We have a system with a Buck regulator with a 3.3V output driving several paralleled ADP151's each feeding separate sections of circuitry to act as a low noise supply. Each ADP151 is fed through a ferrite bead and bypass capacitor. We are having problems with the ADP151's failing in a mode in which the output is still in regulation but the input draws much more current than is supplied to the output. When the failure occurs any one of the parallel regulators may fail, but the rest continue to work normally (we can use a thermal camera to find the part that is getting hot). My initial thought was that the buck regulator is producing a transient voltage sometimes that exceeds the absolute maximum input voltage and that it is enough to destroy some parts but not others. Unfortunately the failure occurs infrequently enough that it is difficult to reproduce. I monitored the output voltage of the buck regulator and never saw any bad waveforms across multiple boards - of course none of these boards produced ADP151 failures when I was monitoring them. We built a pilot run of this design and saw this happen once but did not properly identify the failed part at this time. This is happening much more frequently in our subsequent (but still low-volume) production run.

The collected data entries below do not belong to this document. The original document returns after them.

(** The drained run of a non-empty buffer is its contents numbered from its
    first line, within the representable range. *)
Lemma drained_run (buf : list (Z * bytes)) :
  buf <> [] -> Forall (fun nl => line_small (line_view nl) /\ fst nl < i64_max) buf ->
  let run := take (bounded_contiguous_prefix_len (List.map line_view buf)
                     MAX_CHUNK_PAYLOAD_BYTES) buf in
  let first := match run with (n, _) :: _ => n | [] => 0 end in
  run = number_lines first (List.map snd run) /\
  0 <= first /\ first + Z.of_nat (length (List.map snd run)) <= i64_max.
Proof.
  intros Hne Hsm run first. set (view := List.map line_view buf) in *.
  destruct (bounded_prefix_spec view) as (Hk & Hcons & _).
  { apply List.Forall_map. eapply Forall_impl; [exact Hsm|]. naive_solver. }
  { intros E. by apply map_eq_nil in E. }
  assert (Hrun : run = number_lines first (List.map snd run)).
  { apply consecutive_number; [|unfold first; by destruct run as [|[? ?] ?]].
    unfold view in Hcons at 2. rewrite firstn_map, map_map in Hcons. exact Hcons. }
  assert (Hall : Forall (fun nl => 0 <= fst nl < i64_max) run).
  { apply Forall_take. eapply Forall_impl; [exact Hsm|]. intros ? [[[? _] _] ?]. by simpl in *. }
  assert (Hrne : run <> []).
  { intros E. apply (f_equal length) in E. unfold run in E. rewrite length_take in E.
    unfold view in Hk. rewrite length_map in Hk. fold view in Hk. simpl in E. lia. }
  split; [done|]. rewrite Forall_forall in Hall. split.
  - destruct run as [|[n c] r] eqn:Er; [done|]. apply (Hall (n, c)). by left.
  - assert (Hl : first + Z.of_nat (length (List.map snd run)) - 1 ∈ List.map fst run).
    { rewrite Hrun at 2. apply number_lines_last. by destruct run. }
    apply list_elem_of_In, in_map_iff in Hl as (nl & E & Hnl%list_elem_of_In).
    specialize (Hall nl Hnl). lia.
Qed.
(** [SubstituteLoopCells::record]. *)
Definition record (c : SubstituteLoopCells) (class : SubstituteFailureClass) (advice : option Z)
    : SubstituteLoopCells * LoopControl :=
  match class with
  | SubstituteFailureClass.Raced => (c, LoopControl.AbortRaced)
  | SubstituteFailureClass.Stalled =>
      let window := default 0 advice in
      (mkSubstituteLoopCells
         (Some (match any_stall c with Some prev => Z.max prev window | None => window end))
         (any_429 c) (any_errored c) (any_untrusted c) (any_content_mismatch c),
       LoopControl.Continue)
  | SubstituteFailureClass.RateLimited =>
      (mkSubstituteLoopCells (any_stall c)
         (Some (match mjoin (any_429 c), advice with
                | Some prev, Some ra => Some (Z.max prev ra)
                | Some prev, None => Some prev
                | None, ra => ra
                end))
         (any_errored c) (any_untrusted c) (any_content_mismatch c),
       LoopControl.Continue)
  | SubstituteFailureClass.AdmissionSaturated | SubstituteFailureClass.Fetch
  | SubstituteFailureClass.Integrity | SubstituteFailureClass.Ingest =>
      (mkSubstituteLoopCells (any_stall c) (any_429 c) true (any_untrusted c)
         (any_content_mismatch c), LoopControl.Continue)
  | SubstituteFailureClass.Untrusted =>
      (mkSubstituteLoopCells (any_stall c) (any_429 c) (any_errored c) true
         (any_content_mismatch c), LoopControl.Continue)
  | SubstituteFailureClass.ContentMismatch =>
      (mkSubstituteLoopCells (any_stall c) (any_429 c) (any_errored c) (any_untrusted c) true,
       LoopControl.Continue)
  end.

Module SubstituteLoopVerdict.
Inductive SubstituteLoopVerdict : Type :=
| CleanMiss
| Stalled (window : Z)
| RateLimited (retry_after : option Z)
| Errored
| UntrustedPresent
| ContentMismatch.
End SubstituteLoopVerdict.
Abbreviation SubstituteLoopVerdict := SubstituteLoopVerdict.SubstituteLoopVerdict.

Definition fold_substitute_loop (c : SubstituteLoopCells) : SubstituteLoopVerdict :=
  match any_stall c with
  | Some window => SubstituteLoopVerdict.Stalled window
  | None =>
      if any_errored c then SubstituteLoopVerdict.Errored
      else match any_429 c with
           | Some retry_after => SubstituteLoopVerdict.RateLimited retry_after
           | None =>
               if any_untrusted c then SubstituteLoopVerdict.UntrustedPresent
               else if any_content_mismatch c then SubstituteLoopVerdict.ContentMismatch
               else SubstituteLoopVerdict.CleanMiss
           end
  end.

(** What one [try_upstream] answered: its [UpstreamOutcome], or the evidence
    [substitute_error_evidence] derives from its error. *)
Module UpstreamOutcome.
Inductive UpstreamOutcome (Info : Type) : Type :=
| Hit (info : Info)
| Miss
| UntrustedPresent
| ContentMismatch
| Raced
| Failed (class : SubstituteFailureClass) (advice : option Z).
Arguments Hit {Info} _.
Arguments Miss {Info}.
Arguments UntrustedPresent {Info}.
Arguments ContentMismatch {Info}.
Arguments Raced {Info}.
Arguments Failed {Info} _ _.
End UpstreamOutcome.
Abbreviation UpstreamOutcome := UpstreamOutcome.UpstreamOutcome.

Inductive LoopResult (Info : Type) : Type :=
| Served (info : Info)
| StoppedRaced
| Folded (verdict : SubstituteLoopVerdict).
Arguments Served {Info} _.
Arguments StoppedRaced {Info}.
Arguments Folded {Info} _.

Section UpstreamLoop.
Context {Info : Type}.
Implicit Types (answers : list (UpstreamOutcome Info)).

(** The [for upstream in &upstreams] loop of [do_substitute] and its fold. *)
Fixpoint upstream_loop (c : SubstituteLoopCells) answers : LoopResult Info :=
  match answers with
  | [] => Folded (fold_substitute_loop c)
  | UpstreamOutcome.Hit info :: _ => Served info
  | UpstreamOutcome.Miss :: rest => upstream_loop c rest
  | UpstreamOutcome.UntrustedPresent :: rest =>
      upstream_loop (fst (record c SubstituteFailureClass.Untrusted None)) rest
  | UpstreamOutcome.ContentMismatch :: rest =>
      upstream_loop (fst (record c SubstituteFailureClass.ContentMismatch None)) rest
  | UpstreamOutcome.Raced :: _ => StoppedRaced
  | UpstreamOutcome.Failed class advice :: rest =>
      match record c class advice with
      | (_, LoopControl.AbortRaced) => StoppedRaced
      | (c', LoopControl.Continue) => upstream_loop c' rest
      end
  end.

(** The evidence an answer records. *)
Definition evidence (a : UpstreamOutcome Info) : option (SubstituteFailureClass * option Z) :=
  match a with
  | UpstreamOutcome.Hit _ | UpstreamOutcome.Miss => None
  | UpstreamOutcome.UntrustedPresent => Some (SubstituteFailureClass.Untrusted, None)
  | UpstreamOutcome.ContentMismatch => Some (SubstituteFailureClass.ContentMismatch, None)
  | UpstreamOutcome.Raced => Some (SubstituteFailureClass.Raced, None)
  | UpstreamOutcome.Failed class advice => Some (class, advice)
  end.

(** Neither served nor raced. *)
Definition unserved (a : UpstreamOutcome Info) : Prop :=
  match a with
  | UpstreamOutcome.Hit _ | UpstreamOutcome.Raced
  | UpstreamOutcome.Failed SubstituteFailureClass.Raced _ => False
  | _ => True
  end.

(** The tier of a verdict: the tier of the class it surfaces as, 4 for the miss. *)
Definition verdict_tier (v : SubstituteLoopVerdict) : Z :=
  match v with
  | SubstituteLoopVerdict.Stalled _ =>
      disposition_tier (classify_substitute_failure SubstituteFailureClass.Stalled)
  | SubstituteLoopVerdict.Errored =>
      disposition_tier (classify_substitute_failure SubstituteFailureClass.Fetch)
  | SubstituteLoopVerdict.RateLimited _ =>
      disposition_tier (classify_substitute_failure SubstituteFailureClass.RateLimited)
  | SubstituteLoopVerdict.UntrustedPresent =>
      disposition_tier (classify_substitute_failure SubstituteFailureClass.Untrusted)
  | SubstituteLoopVerdict.ContentMismatch =>
      disposition_tier (classify_substitute_failure SubstituteFailureClass.ContentMismatch)
  | SubstituteLoopVerdict.CleanMiss => 4
  end.

Definition answer_tier (a : UpstreamOutcome Info) : Z :=
  match evidence a with
  | None => 4
  | Some (class, _) => disposition_tier (classify_substitute_failure class)
  end.

Definition cells_tier (c : SubstituteLoopCells) : Z := verdict_tier (fold_substitute_loop c).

Thinking that it is not an input over-voltage problem I started to consider what I have seen in other LDO data sheets warning against output voltages higher than the input voltage. The ADP151 data sheet makes no mention of this issue, but it does use a PMOS pass transistor, presumably with a body transistor that can get turned on. Do the symptoms I describe (IC still regulating but drawing excessive input current) make sense with a failure caused by this kind of condition? Is the ADP151 known to be susceptible to problems with reverse voltage due to output caps being charged up while the input voltage is removed?
I would appreciate any help as this is a major problem in our production at this time.